(* ===== verification/Config.v ===== *)
(** * internal/config: the configuration and its validation

    [Fields] is the parsed command line (the argument parser is not part of the
    repository: its output is the argument of [New]); durations are
    nanoseconds.  [os.Exit] and panics are outcomes of [startup]. *)

From S2P Require Import Prelude GoStrings GoValue GoHttp.

Local Open Scope Z_scope.

Record Fields := mkFields {
  Verbose : bool;
  Debug : bool;
  PolicyDir : string;
  FilePattern : string;
  RequestRego : string;
  ListenAddr : string;
  MgmtAddr : string;
  AzureTenant : string;
  AuthHeader : string;
  AuthKind : string;
  BackendScheme : string;
  BackendHost : string;
  BackendPort : Z;
  WellKnownURL : list string;
  Audiences : list string;
  AudienceKey : string;
  PermissiveAuth : bool;
  BasicAuthFile : string;
  NoAuth : bool;
  ExposeBlockedHeaders : bool;
  EnvsubstPrefix : string;
  EnvsubstWrapper : string;
  URLMetricsLevel : Z;
  ReadHeaderTimeout : Z;
  ReadTimeout : Z;
  WriteTimeout : Z;
  IdleTimeout : Z;
  BackendDialTimeout : Z;
  BackendResponseTimeout : Z;
  BackendIdleConnTimeout : Z
}.

Definition set_AuthHeader (f : Fields) (h : string) : Fields :=
  mkFields (Verbose f) (Debug f) (PolicyDir f) (FilePattern f) (RequestRego f)
    (ListenAddr f) (MgmtAddr f) (AzureTenant f) h (AuthKind f)
    (BackendScheme f) (BackendHost f) (BackendPort f) (WellKnownURL f)
    (Audiences f) (AudienceKey f) (PermissiveAuth f) (BasicAuthFile f)
    (NoAuth f) (ExposeBlockedHeaders f) (EnvsubstPrefix f) (EnvsubstWrapper f)
    (URLMetricsLevel f) (ReadHeaderTimeout f) (ReadTimeout f) (WriteTimeout f)
    (IdleTimeout f) (BackendDialTimeout f) (BackendResponseTimeout f)
    (BackendIdleConnTimeout f).

(** The [envsubst] package: which prefix and wrapper runes it accepts. *)
Class Envsubst := {
  SetPrefix : N → bool;
  SetWrapper : N → bool
}.

Definition second : Z := 1000000000.
Definition minute : Z := 60 * second.

Section config.
Context `{Envsubst}.

(** [rune(s[0])]: indexing an empty string panics. *)
Definition first_rune (s : string) : startup N :=
  match s with
  | EmptyString => Crashed "index out of range [0] with length 0"
  | String c _ => Started (byte c)
  end.

Definition EnvsubstPrefixRune (f : Fields) : startup N := first_rune (EnvsubstPrefix f).
Definition EnvsubstWrapperRune (f : Fields) : startup N := first_rune (EnvsubstWrapper f).

Definition validateEnvsubst (f : Fields) : startup unit :=
  p ← EnvsubstPrefixRune f;
  exit_if (negb (SetPrefix p)) 1 ;;
  w ← EnvsubstWrapperRune f;
  exit_if (negb (SetWrapper w)) 1.

Definition minTimeout : Z := 1 * second.
Definition maxTimeout : Z := 10 * minute.

Definition timeouts (f : Fields) : list (string * Z) :=
  [("read-header-timeout", ReadHeaderTimeout f);
   ("read-timeout", ReadTimeout f);
   ("write-timeout", WriteTimeout f);
   ("idle-timeout", IdleTimeout f);
   ("backend-dial-timeout", BackendDialTimeout f);
   ("backend-response-timeout", BackendResponseTimeout f);
   ("backend-idle-timeout", BackendIdleConnTimeout f)].

(** The range over the map of timeouts, in the order [l] it takes. *)
Fixpoint check_timeouts (l : list (string * Z)) : startup unit :=
  match l with
  | [] => Started tt
  | (_, t) :: l' =>
      exit_if (t <? minTimeout) 1 ;;
      exit_if (maxTimeout <? t) 1 ;;
      check_timeouts l'
  end.

Definition validateTimeouts (f : Fields) : startup unit :=
  check_timeouts (timeouts f) ;;
  exit_if (ReadTimeout f <? ReadHeaderTimeout f) 1.

Definition authCount (f : Fields) : Z :=
  let one (b : bool) := if b then 1 else 0 in
  one (negb (String.eqb (AzureTenant f) ""))
  + one (0 <? Z.of_nat (length (WellKnownURL f)))
  + one (negb (String.eqb (BasicAuthFile f) ""))
  + one (NoAuth f).

(** [New] after [arg.MustParse] has filled [f]. *)
Definition New (f : Fields) : startup Fields :=
  validateEnvsubst f ;;
  validateTimeouts f ;;
  exit_if (1 <? authCount f) 1 ;;
  exit_if ((0 <? Z.of_nat (length (WellKnownURL f)))
           && (Z.of_nat (length (Audiences f)) =? 0)) 1 ;;
  exit_if (Z.of_nat (String.length (AuthHeader f)) =? 0) 1 ;;
  mret (set_AuthHeader f (CanonicalHeaderKey (AuthHeader f))).

(** ** What an accepted configuration satisfies *)

Definition timeout_ok (t : Z) : Prop := second ≤ t ≤ 600 * second.

(** How many of the four kinds of authentication are configured. *)
Definition configured_providers (f : Fields) : nat :=
  length (filter (λ b, b = true)
    [bool_decide (AzureTenant f ≠ ""); bool_decide (WellKnownURL f ≠ []);
     bool_decide (BasicAuthFile f ≠ ""); NoAuth f]).

Record valid_config (f : Fields) : Prop := {
  vc_prefix : ∃ c s, EnvsubstPrefix f = String c s ∧ SetPrefix (byte c) = true;
  vc_wrapper : ∃ c s, EnvsubstWrapper f = String c s ∧ SetWrapper (byte c) = true;
  vc_timeouts : Forall timeout_ok
    [ReadHeaderTimeout f; ReadTimeout f; WriteTimeout f; IdleTimeout f;
     BackendDialTimeout f; BackendResponseTimeout f; BackendIdleConnTimeout f];
  vc_read : ReadHeaderTimeout f ≤ ReadTimeout f;
  vc_auth : (configured_providers f ≤ 1)%nat;
  vc_audiences : WellKnownURL f ≠ [] → Audiences f ≠ [];
  vc_header : AuthHeader f ≠ ""
}.

Lemma authCount_configured f : authCount f = Z.of_nat (configured_providers f).
Proof.
  unfold authCount, configured_providers.
  destruct (AzureTenant f), (WellKnownURL f), (BasicAuthFile f), (NoAuth f); done.
Qed.

Lemma valid_authCount f : valid_config f → authCount f ≤ 1.
Proof. intros [????? _ _]. rewrite authCount_configured. lia. Qed.

Lemma first_rune_started s n :
  first_rune s = Started n ↔ ∃ c r, s = String c r ∧ n = byte c.
Proof. destruct s; simpl; naive_solver. Qed.

Lemma check_timeouts_started l :
  check_timeouts l = Started tt ↔ Forall (λ e, timeout_ok e.2) l.
Proof.
  induction l as [|[k t] l IH]; [done|]. cbn [check_timeouts].
  rewrite !startup_seq_started, !exit_if_started, IH, Forall_cons, !Z.ltb_ge.
  unfold timeout_ok, minTimeout, maxTimeout, minute. simpl. split.
  - intros (? & ? & ?). split; [lia|done].
  - intros [? ?]. repeat split; [lia..|done].
Qed.

Lemma rune_accepted_started s (p : N → bool) :
  (c ← first_rune s; exit_if (negb (p c)) 1) = Started tt ↔
  ∃ c r, s = String c r ∧ p (byte c) = true.
Proof.
  rewrite startup_bind_started. split.
  - intros (n & (c & r & -> & ->)%first_rune_started & Hp).
    apply exit_if_started, negb_false_iff in Hp. eauto.
  - intros (c & r & -> & Hp). exists (byte c). by rewrite Hp.
Qed.

Lemma validateEnvsubst_started f :
  validateEnvsubst f = Started tt ↔
  (∃ c s, EnvsubstPrefix f = String c s ∧ SetPrefix (byte c) = true)
  ∧ (∃ c s, EnvsubstWrapper f = String c s ∧ SetWrapper (byte c) = true).
Proof.
  rewrite <- !rune_accepted_started. unfold validateEnvsubst.
  unfold EnvsubstPrefixRune, EnvsubstWrapperRune.
  destruct (first_rune (EnvsubstPrefix f)) as [p| |]; unfold mbind; simpl;
    [|naive_solver..].
  destruct (SetPrefix p); simpl; naive_solver.
Qed.

Lemma validateTimeouts_started f :
  validateTimeouts f = Started tt ↔
  Forall (λ e, timeout_ok e.2) (timeouts f) ∧ ReadHeaderTimeout f ≤ ReadTimeout f.
Proof.
  unfold validateTimeouts.
  by rewrite startup_seq_started, check_timeouts_started, exit_if_started, Z.ltb_ge.
Qed.

Lemma New_started f f' :
  New f = Started f' ↔
  valid_config f ∧ f' = set_AuthHeader f (CanonicalHeaderKey (AuthHeader f)).
Proof.
  unfold New. rewrite !startup_seq_started, validateEnvsubst_started,
    validateTimeouts_started, !exit_if_started, Z.ltb_ge, authCount_configured.
  assert (Hc : Z.of_nat (configured_providers f) ≤ 1 ↔ (configured_providers f ≤ 1)%nat) by lia.
  rewrite Hc. clear Hc.
  assert (Hwk : (0 <? Z.of_nat (length (WellKnownURL f)))
                && (Z.of_nat (length (Audiences f)) =? 0) = false
                ↔ (WellKnownURL f ≠ [] → Audiences f ≠ [])).
  { destruct (WellKnownURL f), (Audiences f); simpl; split; try done.
    intros Hw. by destruct Hw. }
  assert (Hh : (Z.of_nat (String.length (AuthHeader f)) =? 0) = false
               ↔ AuthHeader f ≠ "") by (destruct (AuthHeader f); simpl; split; congruence || done).
  rewrite Hwk, Hh. unfold timeouts. rewrite !Forall_cons. split.
  - intros ((? & ?) & (? & ?) & ? & ? & ? & [= <-]).
    split; [|done]. split; try done.
    rewrite !Forall_cons. destruct_and!. split_and!; done || constructor.
  - intros [[?? Ht ????] ->]. rewrite !Forall_cons in Ht. destruct_and!.
    split_and!; done || constructor.
Qed.

(** C38: the program accepts exactly the configurations that are valid: a prefix
    and a wrapper that envsubst accepts, all seven timeouts between one second
    and ten minutes with the header's within the read timeout, at most one
    authentication provider, audiences for well-known URLs, and a non-empty
    authorization header, which it only puts into canonical form. *)
Theorem config_accepts_iff f f' :
  New f = Started f' ↔
  valid_config f ∧ f' = set_AuthHeader f (CanonicalHeaderKey (AuthHeader f)).
Proof. apply New_started. Qed.
End config.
____
* _TASK BRIEF_
Your answer should be one number: how many lines in the material above contain the string "unit".

* _RESULT FOR THIS TASK_
3